(** C8.  For a request that meets the systems of the file, the
    mapping of codes lists the retained systems in the order in which
    the request is iterated (a system that comes twice stands at its
    first place), and not in the order of the header: two headers that
    declare the same systems give the same list.  For a list or a tuple
    this is the order in which the caller wrote the systems, and for a
    string the order of its characters; the string that [rinexobs3]
    wraps at lines 60-61 names one system.  For a set it is the order
    of the set, [set_order], whatever the order in which the caller
    wrote its elements. *)
Theorem systems_in_requested_order f st f1 meas :
  read_header f = Ok (st, f1) ->
  (forall use,
      use_truthy use = true ->
      intersects (hs_fields st) use = true ->
      exists hdr,
        obsheader3 f use meas = Ok (hdr, f1)
        /\ dict_keys (hdr_fields hdr)
           = first_occurrences []
               (filter (dict_mem (hs_fields st)) (use_iter use))
        /\ (forall fields' : dict (list string),
               (forall k, dict_mem fields' k = dict_mem (hs_fields st) k) ->
               dict_keys (hdr_fields hdr) = requested_present fields' use)
        /\ (NoDup (use_iter use) ->
            (forall k, In k (use_iter use) ->
                       dict_mem (hs_fields st) k = true) ->
            dict_keys (hdr_fields hdr) = use_iter use))
  /\ (forall l,
         intersects (hs_fields st) (UseSeq l) = true ->
         exists hdr,
           obsheader3 f (UseSeq l) meas = Ok (hdr, f1)
           /\ dict_keys (hdr_fields hdr)
              = first_occurrences [] (filter (dict_mem (hs_fields st)) l))
  /\ (forall s,
         intersects (hs_fields st) (UseStr s) = true ->
         exists hdr,
           obsheader3 f (UseStr s) meas = Ok (hdr, f1)
           /\ dict_keys (hdr_fields hdr)
              = first_occurrences []
                  (filter (dict_mem (hs_fields st)) (chars s)))
  /\ (forall s,
         dict_mem (hs_fields st) s = true ->
         exists hdr,
           obsheader3 f (normalize_use (UseStr s)) meas = Ok (hdr, f1)
           /\ dict_keys (hdr_fields hdr) = [s])
  /\ (forall l,
         intersects (hs_fields st) (py_set l) = true ->
         exists hdr,
           obsheader3 f (py_set l) meas = Ok (hdr, f1)
           /\ dict_keys (hdr_fields hdr)
              = first_occurrences []
                  (filter (dict_mem (hs_fields st)) (set_order l))).
Proof.
  intros Hread.
  assert (Htruthy : forall use,
             intersects (hs_fields st) use = true -> use_truthy use = true).
  { intros use Hmeet. unfold intersects, use_truthy in *.
    destruct (use_iter use); [discriminate Hmeet | reflexivity]. }
  assert (Hgen : forall use,
             intersects (hs_fields st) use = true ->
             exists hdr,
               obsheader3 f use meas = Ok (hdr, f1)
               /\ dict_keys (hdr_fields hdr)
                  = first_occurrences []
                      (filter (dict_mem (hs_fields st)) (use_iter use))).
  { intros use Hmeet.
    destruct (@obsheader3_requested f st f1 use meas Hread
                (Htruthy use Hmeet) Hmeet) as (hdr & Hrun & Hkeys & _).
    exists hdr. split; [exact Hrun | exact Hkeys]. }
  split; [| split; [| split; [| split]]].
  - intros use Huse Hmeet.
    destruct (@obsheader3_requested f st f1 use meas Hread Huse Hmeet)
      as (hdr & Hrun & Hkeys & _).
    exists hdr. split; [exact Hrun |]. split; [exact Hkeys |]. split.
    + intros fields' Hsame. rewrite Hkeys. unfold requested_present.
      f_equal. apply filter_ext. intros k. symmetry. apply Hsame.
    + intros Hnd Hall. rewrite Hkeys. unfold requested_present.
      rewrite filter_all by exact Hall.
      apply first_occurrences_id; [exact Hnd | intros x _ []].
  - intros l Hmeet. exact (Hgen (UseSeq l) Hmeet).
  - intros s Hmeet. exact (Hgen (UseStr s) Hmeet).
  - intros s Hmem.
    destruct (Hgen (UseSet [s])) as (hdr & Hrun & Hkeys).
    { unfold intersects. simpl. rewrite Hmem. reflexivity. }
    exists hdr. split; [exact Hrun |]. rewrite Hkeys. simpl.
    rewrite Hmem. reflexivity.
  - intros l Hmeet. exact (Hgen (py_set l) Hmeet).
Qed.

End SystemFilter.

Directions:
Would you please copy all lines in the data that contain the word "assert"?

Problem solution:
  assert (Htruthy : forall use,
  assert (Hgen : forall use,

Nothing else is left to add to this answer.